In numerology, 2025 carries the energy of completion and culmination and is associated with the number 9 (2+0+2+5=9). A nine year asks us to finish cycles rather than force ourselves into new ones. That’s made this year feel like a series of endings that didn’t always come with clean explanations or immediate replacements. Something I heard a lot of this year when people took the time to stop was boredom, fear, confusion. And that’s the point. It’s ok to be bored, for things to not go exactly as planned and for people to learn to pivot and adapt. Many people found themselves letting go not because they planned to, but because holding on simply stopped making sense. Relationships, identities, ambitions, and assumptions fell away quietly, often without ceremony or even conscious awareness. This New Moon arrives as a kind of reckoning within that process. It doesn’t resolve the uncertainty, but it confirms that the shedding was real and that it mattered. You aren’t starting from nothing. You’re starting from what remains.

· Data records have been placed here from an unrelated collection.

(** The handler after a nested forecast that was returned (lines
    448-453). *)
Lemma shap_after_forecast (request : SHAPRequest.t)
  (shap_query : exc (list Row.t)) (forecast_rows : list Row.t)
  (forecast_result : ForecastResult.t) :
  generate_forecast (to_forecast_request request) forecast_rows
    = Success forecast_result ->
  generate_shap_explanations request shap_query forecast_rows
  = Success
      {| SHAPResult.explanations :=
           explanations_for (SHAPRequest.years request);
         SHAPResult.model_prediction :=
           match ForecastResult.predictions forecast_result with
           | [] => 25000
           | p :: t => PredictionPoint.predicted (last t p)
           end;
         SHAPResult.base_value :=
           np_mean match usable_history shap_query with
                   | [] => [25000]
                   | _ :: _ => map snd (usable_history shap_query)
                   end;
         SHAPResult.country := SHAPRequest.country request;
         SHAPResult.sector := SHAPRequest.sector request |}.
Proof.
  intro E. unfold generate_shap_explanations. rewrite E. reflexivity.
Qed.

Lemma explanations_for_buckets (years : Z) :
  ((years <= 3)%Z -> explanations_for years = short_term_explanations) /\
  ((4 <= years <= 5)%Z -> explanations_for years = medium_term_explanations) /\
  ((5 < years)%Z -> explanations_for years = long_term_explanations).
Proof.
  unfold explanations_for. repeat split.
  - intro H. apply Z.leb_le in H. now rewrite H.
  - intros [H4 H5].
    replace (years <=? 3)%Z with false by (symmetry; apply Z.leb_gt; lia).
    apply Z.leb_le in H5. now rewrite H5.
  - intro H.
    replace (years <=? 3)%Z with false by (symmetry; apply Z.leb_gt; lia).
    replace (years <=? 5)%Z with false by (symmetry; apply Z.leb_gt; lia).
    reflexivity.
Qed.

(** C9, as the code has it: when the forecast nested in the handler,
    asked for the country, the sector, the model and the horizon of the
    explanation request, is returned for a positive horizon, the
    handler returns a result; its explanation list is the literal list
    of the horizon's bucket (at most 3 years, 4 to 5 years, more than 5
    years), and [model_prediction] is the predicted value of the
    forecast's last point.  [base_value] is the mean of the amounts
    that the handler's own query returned when that query gave a
    non-empty series without null totals; it is the constant 25000 when
    that query left nothing usable. *)
Theorem shap_consistent_with_forecast (request : SHAPRequest.t)
  (shap_query : exc (list Row.t)) (forecast_rows : list Row.t)
  (forecast_result : ForecastResult.t) :
  let years := SHAPRequest.years request in
  generate_forecast
    {| ForecastRequest.country := SHAPRequest.country request;
       ForecastRequest.sector := SHAPRequest.sector request;
       ForecastRequest.years := years;
       ForecastRequest.model := SHAPRequest.model request |}
    forecast_rows = Success forecast_result ->
  (0 < years)%Z ->
  exists res final,
    generate_shap_explanations request shap_query forecast_rows
      = Success res /\
    nth_error (ForecastResult.predictions forecast_result)
              (Z.to_nat (years - 1)) = Some final /\
    length (ForecastResult.predictions forecast_result) = Z.to_nat years /\
    SHAPResult.model_prediction res = PredictionPoint.predicted final /\
    (forall rows,
       shap_query = Return rows -> rows <> [] ->
       Forall (fun r => Row.total_aid r <> None) rows ->
       SHAPResult.base_value res = np_mean (amounts_of rows)) /\
    (usable_history shap_query = [] -> SHAPResult.base_value res == 25000) /\
    SHAPResult.explanations res = explanations_for years /\
    ((years <= 3)%Z ->
       SHAPResult.explanations res = short_term_explanations) /\
    ((4 <= years <= 5)%Z ->
       SHAPResult.explanations res = medium_term_explanations) /\
    ((5 < years)%Z ->
       SHAPResult.explanations res = long_term_explanations).
Proof.
  intros years E Hy.
  change {| ForecastRequest.country := SHAPRequest.country request;
            ForecastRequest.sector := SHAPRequest.sector request;
            ForecastRequest.years := years;
            ForecastRequest.model := SHAPRequest.model request |}
    with (to_forecast_request request) in E.
  pose proof (success_length _ _ _ E) as Hpl.
  change (ForecastRequest.years (to_forecast_request request))
    with years in Hpl.
  rewrite (shap_after_forecast request shap_query forecast_rows _ E).
  destruct (ForecastResult.predictions forecast_result) as [|p0 t] eqn:Ep;
    [cbn in Hpl; lia|].
  do 2 eexists. split; [reflexivity|].
  cbn [SHAPResult.model_prediction SHAPResult.base_value
       SHAPResult.explanations].
  split; [|split; [exact Hpl|split; [reflexivity|split; [|split]]]].
  - replace (Z.to_nat (years - 1)) with (length t)
      by (cbn [length] in Hpl; lia).
    apply nth_error_last.
  - intros rows -> Hne Hnull.
    destruct (usable_history_total rows Hne Hnull) as [Hu Hs].
    destruct (usable_history (Return rows)) as [|h0 h']; [congruence|].
    now rewrite Hs.
  - intros ->. reflexivity.
  - split; [reflexivity|]. apply explanations_for_buckets.
Qed.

Numerologically, 2026 marks a Year of One beginning on January 1st, initiating a new cycle. Where nine completes, one initiates. Combined with the Fire Horse influence that follows in February, the energy ahead becomes more visible, more catalytic, and harder to contain. This New Moon doesn’t release that momentum yet, but it helps prepare us for it. It’s the pause before things speed up, a chance to steady ourselves before the pace changes.

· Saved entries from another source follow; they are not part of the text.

(** C9 (as the code has it): on a batch without edges and with at least one
    query, all queries between existing nodes at times [>= 0], [solve]
    returns, and its answer to a query [(u, v, t)] is [True] when [u == v]
    and [False] otherwise. *)
Theorem C9_no_edges n (qs : list (nat * nat * Z)) :
  qs ≠ [] →
  Forall (λ q, let '(u, v, t) := q in u < n ∧ v < n ∧ (0 ≤ t)%Z) qs →
  ∃ depth0, ∀ depth fuel, depth0 ≤ depth →
    ∃ self', solve depth (S fuel) (query_batch n qs)
             = Ok (self', (λ q : nat * nat * Z, let '(u, v, _) := q in u =? v) <$> qs).
Proof.
  intros Hne Hv. unfold query_batch.
  set (rs := (λ q : nat * nat * Z, let '(u, v, t) := q in AddQuery u v t) <$> qs).
  destruct (reg_of_queries qs) as [He Hq]. fold rs in He, Hq.
  assert (Forall (valid_registration n) rs) as Hvr.
  { apply Forall_fmap. eapply Forall_impl; [exact Hv|]. by intros [[u v] t]. }
  destruct (valid_time_bound n rs) as (m & Hm & Hpos & Hle); [by destruct qs|done|].
  exists (Z.to_nat (m + 1)). intros depth fuel Hdepth.
  unfold solve, solve_state. rewrite Hm. simpl.
  destruct (batch_spec n rs) as (-> & -> & -> & _). rewrite He, Hq.
  destruct (solve_recursive_no_edges depth fuel n (imap with_id qs)
              (seq 0 (length (imap with_id qs)))
              (replicate (length (imap with_id qs)) false) 0 (m + 1))
    as (ans & Hans & Hlen & Hspec); [lia|lia| |].
  { intros qi Hqi. apply elem_of_seq in Hqi as [_ Hqi]. simpl in Hqi.
    rewrite length_imap in Hqi.
    destruct (lookup_lt_is_Some_2 _ _ Hqi) as [[[u v] t] Hlook].
    exists u, v, t. rewrite list_lookup_imap, Hlook. split; [done|].
    rewrite Forall_forall in Hv.
    destruct (Hv (u, v, t)) as (? & ? & ?); [apply list_elem_of_lookup; eauto|].
    rewrite length_replicate, length_imap. repeat split; try done.
    assert (t ≤ m)%Z; [|lia]. apply Hle. unfold rs, reg_times.
    rewrite <- list_fmap_compose. apply list_elem_of_fmap.
    exists (u, v, t). split; [done|]. apply list_elem_of_lookup. eauto. }
  rewrite Hans. simpl. eexists. f_equal. f_equal.
  apply list_eq. intros i. rewrite Hspec, list_lookup_fmap.
  rewrite length_replicate, length_imap in Hlen.
  destruct (decide (i < length qs)) as [Hi|Hi].
  - rewrite decide_True by (apply elem_of_seq; rewrite length_imap; lia).
    unfold trivial_answer. rewrite list_lookup_imap.
    destruct (qs !! i) as [[[u v] t]|]; done.
  - rewrite decide_False by (rewrite elem_of_seq, length_imap; lia).
    rewrite lookup_ge_None_2 by (rewrite length_replicate, length_imap; lia).
    by rewrite lookup_ge_None_2 by lia.
Qed.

Standing at the Crossroads
We rarely recognize turning points while we’re living inside them. Instead, we experience them as confusion, grief, excitement, fatigue, and the strange sensation of standing between worlds. This New Moon and Solstice don’t offer resolution. They offer orientation. They remind us that something has ended, even if we can’t yet name what replaces it. They invite us to pause, take stock of what’s been shed, and begin the slower work of grounding what remains. Not rushing ahead. Not clinging to what’s gone. Just standing consciously at the threshold.

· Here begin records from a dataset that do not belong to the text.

(* ===== verification/Prelude.v ===== *)
(** * Verification of kcom

    kcom is a Rust crate for COM-style objects and asynchronous tasks in
    Windows kernel drivers.  This development translates its core into
    executable definitions and proves the properties its clients rely on.

    ** The program and its parts

    - Status codes ([src/src/iunknown.rs]): NTSTATUS, [Status] and the
      conversions between them, GUIDs and the IUnknown vtable.
    - Reference counts ([refcount.rs]): [add] and [sub] in three builds
      (plain, [refcount-hardening], [leaky-hardening]).  Every other shared
      object of the crate counts its references with them.
    - COM objects ([wrapper.rs], [traits.rs], [vtable.rs]): [ComObject] with
      one interface and [ComObjectN] with several, their IUnknown shims,
      aggregation into an outer object, the panic guard, destruction with the
      resurrection check; the QueryInterface functions that
      [macros/impl_interface.rs] generates.
    - Smart pointers ([smart_ptr.rs], [guard_ptr.rs]) and the constructors of
      [lib.rs] over them.
    - The interface macro ([macros/declare_interface.rs]): the vtable type of
      a declared interface, its constructors, and the shims through which a
      call on an interface pointer reaches the method of the object.
    - The executors ([executor.rs]): the DPC executor with its tasks, wakers,
      cancellation handles and poll budget; the work-item executor for WDM and
      KMDF drivers; the trackers of both; the kernel timer future; the stubs
      of host builds.
    - Cancellable futures ([task.rs]) and asynchronous operations
      ([async_com.rs]), which put a future behind a COM interface and run it
      on the executor.
    - Allocators and pinned boxes ([allocator.rs]) and UNICODE_STRING helpers
      ([unicode.rs]).
    - The PortCls descriptor macros ([descriptors.rs]), the trace hook
      ([trace.rs]) and [ensure!] ([macros/helpers.rs]).

    ** Files

    - [Prelude]: machine integers, layouts, results, faults, the state and
      fault monad in which sequential code is written, shared tactics.
    - [Status], [Refcount]: the two leaf components.
    - [Wrapper]: the memory of COM objects (a [gmap] from locations to object
      records, the state of foreign objects, a log of destructions), the
      vtables as tables of function names, and one definition per shim and
      constructor of [wrapper.rs].  Virtual calls go through [call], whose
      fuel bounds the nesting of calls, not their number.  The class
      [ComImpl] is the trait of that name; [DropGlue] is what the destructor
      of the wrapped type does to COM objects; [Allocator] and [Foreign] are
      allocators and objects implemented elsewhere.
    - [SmartPtr]: [ComRc] and the constructors that return one.
    - [WrapperFacts], [Ownership]: what the operations do to live objects, and
      the accounting of references held by programs and by objects.
    - [Interfaces]: the generated QueryInterface functions and what they
      answer.
    - [Demo]: concrete instances for the examples.
    - [ComTheorems], [Clients]: the theorems on objects, with the interface
      [GeneratedVtables] of what the macros promise about vtables, and on
      programs that use objects through [ComRc].
    - [Programs]: trees of atomic operations, a program logic over them, and
      sums over threads, shared by the two executors.
    - [Executor], [ExecutorSem]: the functions of the DPC executor as programs
      over atomic operations, and an executable semantics of their
      interleavings; [ExecutorSafety] is the invariant, [ExecutorTheorems] the
      theorems; [ExecutorWake] shows that the poll a wake-up is owed (the
      ghost field [m_owed] of the task) comes; [ExecutorFuture] records the
      polls and the drop of a task's future and gives clients the contract
      that every such history obeys.
    - [WorkItem], [WorkItemSem]: the same for the work-item executor, whose
      operations include the calls of the I/O manager or of KMDF that the
      class [TaskContext] stands for; [WorkItemLogic], [WorkItemSafety] and
      [WorkItemOrder] are its invariants, [WorkItemTheorems] its theorems.
    - [SecondaryTuples]: the impls [wrapper.rs] generates for tuples of
      secondary interfaces.  [InterfaceMacro]: the arms of the macro, what
      each method expands to, and when the expansion is well typed;
      [ImplMacro]: the arms of the impl macros of [impl_interface.rs], their
      defaults and expansion, up to the contract [GeneratedVtables] and
      [GeneratedQuery] of whole objects.  [MethodShims]: the synchronous
      shims over the layout of [ComObject] and [ComObjectN].
    - [Task], [AsyncOp]: [task.rs] and [async_com.rs]; [AsyncTask]: the async
      block of an operation as the future of a task, over the histories of
      [ExecutorFuture]; [AsyncShims]: the shims of async methods over the
      operations of [AsyncOp], for the executor of a driver and the stub of a
      host build.
    - [Allocator], [AllocatorTheorems]: kernel memory as bytes and pool
      blocks, [WdkAllocator] in every build, the ExAllocatePool2 cache; the
      interface [RawAllocator] and the proof that [WdkAllocator] meets it.
    - [KBox], [Unicode], [UnicodeTheorems]: clients of that interface.
    - [Tracker], [Timer]: the task trackers and the timer future, again as
      interleaved programs.  [TrackedTasks]: the product of one tracker and
      any number of tasks spawned on it, a driver that submits and unloads.
      [SpinLock]: the lock, its guard and the IRQL, and
      the timer with its locking spelled out.  [TimerTask]: the product of the
      executor and the timer, for a timer future that is a task;
      [TimerTaskInv] its invariant, [TimerTaskProgress] the proof that the two
      do not wait for each other for ever, [TimerTaskTheorems] the theorem.
    - [Descriptors]: the structs the descriptor macros build, over a memory of
      statics.  [HostStubs]: the stubs of host builds.  [Trace]: the hook and
      the text of its reports.
    - [Examples]: the programs of [examples/], from the interfaces they
      declare to the calls they make, over the models of the macros and of the
      objects; the futures of the executor examples.

    ** What the theorems show

    - Reference counts: within their range all builds are exact counters;
      hardened builds never leave the range, and stop (in every build, in a
      block that does not return) exactly when a step would; leaky saturation
      is not sticky.
    - Objects: one count per object whatever the pointer; destruction exactly
      once by the last release, with the exact outcome for every destructor
      that makes COM calls (one that takes references and gives them back
      destroys its object twice, and the primary pointer of a [ComObject]
      frees with the default allocator whichever one made the object);
      QueryInterface as an equivalence on the interfaces of an object,
      aggregation, constructors on success and failure, no panic through the
      three IUnknown slots (the method slots have no guard), detection of
      resurrection and its limits; programs over [ComRc] keep the counts exact, do not touch dead
      objects and, without ownership cycles, do not leak.
    - Executor: under every interleaving the block of a task is used and freed
      safely; futures are used by the contract of Rust's futures when DPC
      routines do not overlap (and a schedule where they do and are not);
      every wake-up of an incomplete task is answered by a poll, the spawn
      included; cancellation is taken once; both budgets bound the polls (the poll budget at one
      poll more than its documentation says).
    - End to end: an asynchronous operation on the executor shows what the
      user's future yields and drops everything once; a task that awaits a
      timer is completed, with nothing lost between the two and no deadlock.
    - Work items: the block is used and freed safely under every
      interleaving, and is freed at rest in the runs in which no item was
      deleted while queued nor used or run after that; items are deleted once and the future is used correctly
      when the task is not woken while one of its items runs, with schedules
      that break both otherwise; trackers are balanced.
    - Interfaces: which declarations compile, given the traits their types
      have ([TraitFacts]); where the fields of the objects lie, that the shims
      find the wrapped value in their own view of the struct and call the
      method on it, and the views for which they do not (the primary pointer
      of an object with several interfaces); async shims balance the
      references they take; which invocations of the impl macros type check,
      and that the vtables they make are those of the object's own wrapper
      instance, allocator included, as the theorems on objects assume.
    - Timer and trackers: memory safety and wake-ups of the timer future, with
      its locked sections as one step and with the lock explicit, without
      deadlock; once [drain] has returned nothing is left of any tracked task,
      and no task keeps it waiting ([TrackedTasks]); what the tracker of work
      items does not promise ([work_item_drain_misses_tasks]); schedules that
      break what is not covered.
    - Examples: the COM examples compile, and end with their assertions
      satisfied and their memory given back.
    - Futures and operations: each field is dropped once, results and
      cancellation are reported consistently, references balance.
    - Memory: allocations of positive size are aligned, fresh and inside their
      block, freeing finds the block again, boxes and strings own what they
      allocate and fail exactly when the allocator or the initialiser does,
      and strings round trip through UTF-16.
    - Descriptors: every list a descriptor macro is given can be read back
      through the struct, and is null exactly when it is empty.

    ** Bounds

    The target is 64-bit.  Recursion through virtual calls and through the
    poll loop of the executor carries fuel; the theorems give the amount that
    is enough (the number of live objects, the poll budget, eight polls per
    reading of the clock) and show that code returns within it.  Interleavings
    are sequences of atomic operations: memory orderings are not modelled.
    Sections under a spin lock are one step in [Timer], which [SpinLock]
    justifies.  References are bounded by hypothesis where the counter could
    otherwise overflow ([within_limit], [driver_within], [co_within]); every
    schedule of fewer than 2^31 - 3 events is within the bounds
    ([short_runs_are_within_limit], [short_driver_runs_are_within],
    [short_co_runs_are_within]).  Kernel routines, foreign objects, futures and
    destructors of the wrapped types are parameters.

    ** Not modelled

    The miri builds, which replace kernel calls by calls of the host; the
    re-exports of [ntddk.rs] and [lib.rs]; attributes, visibility and
    documentation that macros pass through; [unsafe] marker traits; the tests
    and benchmarks; the example of a timer in a driver, as a program (what it
    calls is in [TimerTask] and [TrackedTasks]).  What the kernel, the framework and PortCls do is
    a parameter or an operation of the semantics with its documented effect:
    pool routines, DPC and work-item queues, spin locks, timers, events,
    performance counters. *)

From Stdlib Require Export ZArith Lia.
From stdpp Require Export gmap list numbers.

I like to think of seasons like inhale and exhale, with the peak inhale at the Summer Solstice and the low exhale on the Winter Solstice. So in that spirit, this final exhale of 2025 is a moment to recalibrate before the next cycle begins and we start drawing in deliberate breath for the following year. We’re not out of the woods, but we’re no longer disoriented by the terrain. The last few years have prepared us for many difficult challenges. The changes are real, and so is our growing capacity to meet them. This is a time to decide what no longer belongs with us and what does. Not from fear or obligation, but from honesty. From a clearer sense of where we fit, what we value, and what kind of life we’re actually willing to build. The future isn’t fixed, but it isn’t random either. As we stand here, we’re shaping it through attention, choice, and discernment. The path forward is still forming, but we’re already in relationship with it and can choose where we want to go.